# [Work request]
From the line with "(pattern_refs updatePattern schemaFallback" through the line with "(** The string", repeat the entries verbatim, both end lines included, and add nothing.
*** Raw data Section Begins ***
(* ===== verification/SqlCompletion.v ===== *)
(** * SQL completion

    [src/web/src/features/editor/sqlCompletion.ts]: the table or column prefix before the
    cursor, the tables a statement mentions, and the suggestions made from the catalog of
    the connection. *)
From S2P Require Import Prelude JsString JsNumber JsRegex Api.

Record SqlCompletionContext := MkCtx {
  cc_driver : SqlDriver;
  cc_activeDatabase : jstr;
  cc_defaultSchema : jstr;
  cc_objects : list DatabaseObject;
}.

Inductive SuggestionKind := STable | SColumn.
#[export] Instance SuggestionKind_eq_dec : EqDecision SuggestionKind.
Proof. solve_decision. Defined.
Record SqlCompletionSuggestion := MkSuggestion {
  sg_label : jstr;
  sg_insertText : jstr;
  sg_detail : option jstr;
  sg_kind : SuggestionKind;
}.

Record TableCatalogItem := MkItem {
  ti_schema : jstr;
  ti_name : jstr;
  ti_qualified : jstr;
  (** Names with data types. *)
  ti_columns : list (jstr * option jstr);
}.

Inductive CompletionTarget := CTable | CColumn.
#[export] Instance CompletionTarget_eq_dec : EqDecision CompletionTarget.
Proof. solve_decision. Defined.
Record ParsedPrefix := MkPrefix { px_target : CompletionTarget; px_word : jstr; px_tableName : option jstr }.

Definition defaultSchema (ctx : SqlCompletionContext) : jstr :=
  or_else (cc_defaultSchema ctx)
    (or_else (cc_activeDatabase ctx) (match cc_driver ctx with PostgreSQL => "public"%js | MySQL => [] end)).

(** ** The prefix before the cursor *)

(** A back quote or a quote. *)
Definition quote_char (c : N) : bool := existsb (N.eqb c) [c_backtick; c_dquote; c_quote].
Definition word_dot (c : N) : bool := is_word c || (c =? 46)%N.
Definition word_tick (c : N) : bool := is_word c || (c =? c_backtick)%N.

Definition table_keyword : re :=
  (WordB · AltsI ["FROM"; "JOIN"; "UPDATE"; "INTO"; "TABLE"]%js · Plus ws · Star true (Class_ word_dot) · Eol false)%re.

Definition inferCompletionTarget (textBeforeCursor : jstr) : CompletionTarget :=
  let tail := replace_all (Class_ quote_char) [] textBeforeCursor in
  if test table_keyword tail then CTable else CColumn.

(** A table and a dot before the last word, and the last word with its dots. *)
Definition table_dot : re :=
  (Group 1 (Plus word) · Lit "."%js · Group 2 (Star true (Class_ word_tick)) · Eol false)%re.
Definition last_word : re := (Group 1 (Star true (Class_ word_dot)) · Eol false)%re.

Definition line_tail (text : jstr) : jstr := List.last (split [c_nl] text) [].

Definition parseCompletionPrefix (textBeforeCursor : jstr) : ParsedPrefix :=
  let lineTail := line_tail textBeforeCursor in
  match exec table_dot lineTail with
  | Some m => MkPrefix CColumn (default [] (group 2 m)) (Some (default [] (group 1 m)))
  | None =>
      let word := match exec last_word lineTail with Some m => default [] (group 1 m) | None => [] end in
      MkPrefix (inferCompletionTarget textBeforeCursor) word None
  end.

Section completion.
Context `{Unicode}.

(** ** The tables of a statement *)

Definition table_ref := (jstr * jstr)%type.
(** The key of [seen] identifies a pair up to case. *)
Definition ref_key (r : table_ref) : jstr := toLowerCase r.1 ++ [0%N] ++ toLowerCase r.2.

Definition add_ref (schemaFallback : jstr) (found : list table_ref) (schema name : jstr) : list table_ref :=
  let r := (or_else schema schemaFallback, name) in
  if negb (truthy name) || existsb (λ x, bool_decide (ref_key x = ref_key r)) found then found else found ++ [r].

Definition outer_quotes : re := (Bol · Class_ quote_char ∥ Class_ quote_char · Eol false)%re.
Definition skipped_word : re := (Bol · AltsI ["INNER"; "LEFT"; "RIGHT"; "FULL"; "CROSS"; "ON"; "AS"]%js · Eol false)%re.

Definition parseRef (schemaFallback : jstr) (found : list table_ref) (raw : jstr) : list table_ref :=
  let cleaned := trim (replace_all outer_quotes [] raw) in
  if negb (truthy cleaned) || test skipped_word cleaned then found
  else if includes "."%js cleaned then
    match split "."%js cleaned with
    | schema :: name :: _ => add_ref schemaFallback found schema name
    | _ => found
    end
  else add_ref schemaFallback found schemaFallback cleaned.

Definition join_kinds : list jstr := ["INNER"; "LEFT"; "RIGHT"; "FULL"; "CROSS"]%js.
Definition join_prefix : re := (WordB · Opt (AltsI join_kinds) · Star true ws · LitI "JOIN"%js)%re.

(** From the first FROM to the next clause, a semicolon or the end. *)
Definition from_clause : re :=
  (WordB · LitI "FROM"%js · WordB · Group 1 (Star false any_unit)
   · (WordB · LitI "WHERE"%js · WordB ∥ WordB · LitI "GROUP"%js · WordB ∥ WordB · LitI "ORDER"%js · WordB
      ∥ WordB · LitI "LIMIT"%js · WordB ∥ WordB · LitI "HAVING"%js · WordB ∥ Lit ";"%js ∥ Eol false))%re.

(** A name after a keyword, between the same quotes or none. *)
Definition named_ref : re := (Group 1 (Opt (Class_ quote_char)) · Group 2 (Plus (Class_ word_dot)) · Backref 1)%re.
Definition joinPattern : re := (join_prefix · Plus ws · named_ref)%re.
Definition updatePattern : re := (WordB · LitI "UPDATE"%js · Plus ws · named_ref)%re.
Definition intoPattern : re := (WordB · LitI "INTO"%js · Plus ws · named_ref)%re.

Definition segment_token (segment : jstr) : jstr :=
  hd [] (split_re (Plus ws) (replace_first (Bol · join_prefix · WordB)%re [] (trim segment))).

(** The tables of the clause after the first FROM. *)
Definition from_refs (schemaFallback sql : jstr) : list table_ref :=
  match exec from_clause sql with
  | None => []
  | Some m =>
      foldl (λ found segment, let token := segment_token segment in
                              if truthy token then parseRef schemaFallback found token else found)
        [] (split ","%js (default [] (group 1 m)))
  end.

(** The loop over the matches of a pattern. *)
Definition pattern_refs (pattern : re) (schemaFallback sql : jstr) (found : list table_ref) : list table_ref :=
  foldl (λ found m, parseRef schemaFallback found (default [] (group 2 m))) found (exec_all pattern sql).

Definition extractTablesFromSql (sql schemaFallback : jstr) : list table_ref :=
  pattern_refs intoPattern schemaFallback sql
    (pattern_refs updatePattern schemaFallback sql
       (pattern_refs joinPattern schemaFallback sql (from_refs schemaFallback sql))).

(** ** The catalog *)

Definition is_kind (k : ObjectKind) (o : DatabaseObject) : bool := bool_decide (o_kind o = k).

(** [item.schema || fallback]. *)
Definition schema_or (fallback : jstr) (o : DatabaseObject) : jstr := or_else (default [] (o_schema o)) fallback.

Definition catalog_item (fallback : jstr) (columns : list DatabaseObject) (table : DatabaseObject) : TableCatalogItem :=
  let schema := schema_or fallback table in
  MkItem schema (o_name table) (schema ++ "."%js ++ o_name table)
    ((λ c, (o_name c, o_dataType c)) <$>
     filterb (λ c, bool_decide (o_parent c = Some (o_name table)) && bool_decide (schema_or fallback c = schema)) columns).

Definition buildTableCatalog (ctx : SqlCompletionContext) : list TableCatalogItem :=
  catalog_item (defaultSchema ctx) (filterb (is_kind KColumn) (cc_objects ctx)) <$> filterb (is_kind KTable) (cc_objects ctx).

Definition matchesFilter (v filter : jstr) : bool :=
  if truthy filter then includes (toLowerCase filter) (toLowerCase v) else true.

Definition same_name (a b : jstr) : bool := bool_decide (toLowerCase a = toLowerCase b).
Definition findTable (catalog : list TableCatalogItem) (schema name : jstr) : option TableCatalogItem :=
  match find_first (λ item, same_name (ti_name item) name && same_name (ti_schema item) schema) catalog with
  | Some item => Some item
  | None => find_first (λ item, same_name (ti_name item) name) catalog
  end.

(** ** Suggestions *)

Definition table_suggestion (t : TableCatalogItem) : SqlCompletionSuggestion :=
  MkSuggestion (ti_qualified t) (ti_qualified t) (Some "表"%js) STable.
Definition suggestTables (catalog : list TableCatalogItem) (filter : jstr) : list SqlCompletionSuggestion :=
  table_suggestion <$> filterb (λ t, matchesFilter (ti_name t) filter || matchesFilter (ti_qualified t) filter) catalog.

(** The string [column.dataType] when it is there and not empty. *)
Definition present (s : option jstr) : option jstr := match s with Some ((_ :: _) as t) => Some t | _ => None end.

Definition column_suggestion (qualify : bool) (t : TableCatalogItem) (c : jstr * option jstr) : SqlCompletionSuggestion :=
  let label := if qualify then ti_name t ++ "."%js ++ c.1 else c.1 in
  MkSuggestion label label
    (Some (match present (snd c) with Some d => ti_qualified t ++ " · "%js ++ d | None => ti_qualified t end)) SColumn.
Definition column_matches (filter : jstr) (t : TableCatalogItem) (c : jstr * option jstr) : bool :=
  matchesFilter c.1 filter || matchesFilter (ti_name t ++ "."%js ++ c.1) filter || matchesFilter (ti_qualified t) filter.
Definition suggestColumnsForTables (tables : list TableCatalogItem) (filter : jstr) (qualify : bool) : list SqlCompletionSuggestion :=
  tables ≫= λ t, column_suggestion qualify t <$> filterb (column_matches filter t) (ti_columns t).

(** The columns of all tables, when the statement mentions no table. *)
Definition any_column (t : TableCatalogItem) (c : jstr * option jstr) : SqlCompletionSuggestion :=
  MkSuggestion (ti_qualified t ++ "."%js ++ c.1) c.1 (Some (default "字段"%js (snd c))) SColumn.
Definition all_columns (catalog : list TableCatalogItem) (filter : jstr) : list SqlCompletionSuggestion :=
  catalog ≫= λ t, any_column t <$>
    filterb (λ c, matchesFilter c.1 filter || matchesFilter (ti_qualified t ++ "."%js ++ c.1) filter) (ti_columns t).

(** The part for a column without a table: the tables the statement mentions. *)
Definition suggestReferenced (ctx : SqlCompletionContext) (catalog : list TableCatalogItem) (sql filter : jstr) : list SqlCompletionSuggestion :=
  let referenced := extractTablesFromSql sql (defaultSchema ctx) in
  let resolved := omap (λ r : table_ref, findTable catalog r.1 r.2) referenced in
  match resolved, referenced with
  | _ :: _, _ => suggestColumnsForTables resolved filter (1 <? length resolved)%nat
  | [], _ :: _ => suggestTables catalog []
  | [], [] =>
      match all_columns catalog filter with
      | [] => suggestTables catalog filter
      | columns => columns
      end
  end.

Definition suggestSqlCompletions (ctx : SqlCompletionContext) (sql : jstr) (prefix : ParsedPrefix) : list SqlCompletionSuggestion :=
  let catalog := buildTableCatalog ctx in
  let filter := px_word prefix in
  match catalog, px_target prefix with
  | [], _ => []
  | _, CTable => suggestTables catalog filter
  | _, CColumn =>
      match px_tableName prefix with
      | Some ((_ :: _) as tableName) =>
          match findTable catalog (defaultSchema ctx) tableName with
          | Some table => suggestColumnsForTables [table] filter false
          | None => suggestTables catalog tableName
          end
      | _ => suggestReferenced ctx catalog sql filter
      end
  end.

(** ** The provider

    [provideCompletionItems], with the text before the cursor, its column and the start of
    the editor's word as arguments. *)
Record CompletionItem := MkCompletionItem {
  it_suggestion : SqlCompletionSuggestion;
  it_startColumn : Z;
  it_endColumn : Z;
  it_sortText : jstr;
}.
Definition provideCompletionItems (ctx : option SqlCompletionContext) (sql textBefore : jstr) (column wordStart : Z) : list CompletionItem :=
  match ctx with
  | None => []
  | Some ctx =>
      match cc_objects ctx with
      | [] => []
      | _ =>
          let prefix := parseCompletionPrefix textBefore in
          let start := match px_tableName prefix with
                       | Some (_ :: _) => (column - Z.of_nat (length (px_word prefix)))%Z
                       | _ => wordStart
                       end in
          (λ s, MkCompletionItem s start column (toLowerCase (sg_label s))) <$> suggestSqlCompletions ctx sql prefix
      end
  end.
End completion.

(** ** The behaviour of the examples *)

Section examples.
#[local] Existing Instance ascii_unicode.

Definition sample_ctx : SqlCompletionContext :=
  let table n := MkObject KTable None (Some "public"%js) n None None None in
  let column p n t := MkObject KColumn None (Some "public"%js) n (Some p) (Some t) None in
  MkCtx PostgreSQL "channelHub"%js "public"%js
    [table "enterprise_contact"; column "enterprise_contact" "id" "bigint"; column "enterprise_contact" "name" "varchar";
     table "channel"; column "channel" "id" "bigint"; column "channel" "code" "varchar"]%js.

Example from_and_join : extractTablesFromSql "SELECT * FROM public.enterprise_contact JOIN channel ON channel.id = 1"%js "public"%js
  = [("public", "enterprise_contact"); ("public", "channel")]%js.
Proof. by vm_compute. Qed.
Example two_tables : sg_label <$> suggestSqlCompletions sample_ctx "SELECT id FROM public.enterprise_contact, public.channel WHERE "%js
    (MkPrefix CColumn "id"%js None) = ["enterprise_contact.id"; "channel.id"]%js.
Proof. by vm_compute. Qed.
Example after_dot : sg_label <$> suggestSqlCompletions sample_ctx "SELECT enterprise_contact."%js
    (parseCompletionPrefix "SELECT enterprise_contact."%js) = ["id"; "name"]%js.
Proof. by vm_compute. Qed.
Example table_target : parseCompletionPrefix "SELECT id FROM "%js = MkPrefix CTable [] None.
Proof. by vm_compute. Qed.
End examples.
*** Raw data Section Ends ***
# [Answer to this problem]
    (pattern_refs updatePattern schemaFallback sql
       (pattern_refs joinPattern schemaFallback sql (from_refs schemaFallback sql))).

(** ** The catalog *)

Definition is_kind (k : ObjectKind) (o : DatabaseObject) : bool := bool_decide (o_kind o = k).

(** [item.schema || fallback]. *)
Definition schema_or (fallback : jstr) (o : DatabaseObject) : jstr := or_else (default [] (o_schema o)) fallback.

Definition catalog_item (fallback : jstr) (columns : list DatabaseObject) (table : DatabaseObject) : TableCatalogItem :=
  let schema := schema_or fallback table in
  MkItem schema (o_name table) (schema ++ "."%js ++ o_name table)
    ((λ c, (o_name c, o_dataType c)) <$>
     filterb (λ c, bool_decide (o_parent c = Some (o_name table)) && bool_decide (schema_or fallback c = schema)) columns).

Definition buildTableCatalog (ctx : SqlCompletionContext) : list TableCatalogItem :=
  catalog_item (defaultSchema ctx) (filterb (is_kind KColumn) (cc_objects ctx)) <$> filterb (is_kind KTable) (cc_objects ctx).

Definition matchesFilter (v filter : jstr) : bool :=
  if truthy filter then includes (toLowerCase filter) (toLowerCase v) else true.

Definition same_name (a b : jstr) : bool := bool_decide (toLowerCase a = toLowerCase b).
Definition findTable (catalog : list TableCatalogItem) (schema name : jstr) : option TableCatalogItem :=
  match find_first (λ item, same_name (ti_name item) name && same_name (ti_schema item) schema) catalog with
  | Some item => Some item
  | None => find_first (λ item, same_name (ti_name item) name) catalog
  end.

(** ** Suggestions *)

Definition table_suggestion (t : TableCatalogItem) : SqlCompletionSuggestion :=
  MkSuggestion (ti_qualified t) (ti_qualified t) (Some "表"%js) STable.
Definition suggestTables (catalog : list TableCatalogItem) (filter : jstr) : list SqlCompletionSuggestion :=
  table_suggestion <$> filterb (λ t, matchesFilter (ti_name t) filter || matchesFilter (ti_qualified t) filter) catalog.

(** The string [column.dataType] when it is there and not empty. *)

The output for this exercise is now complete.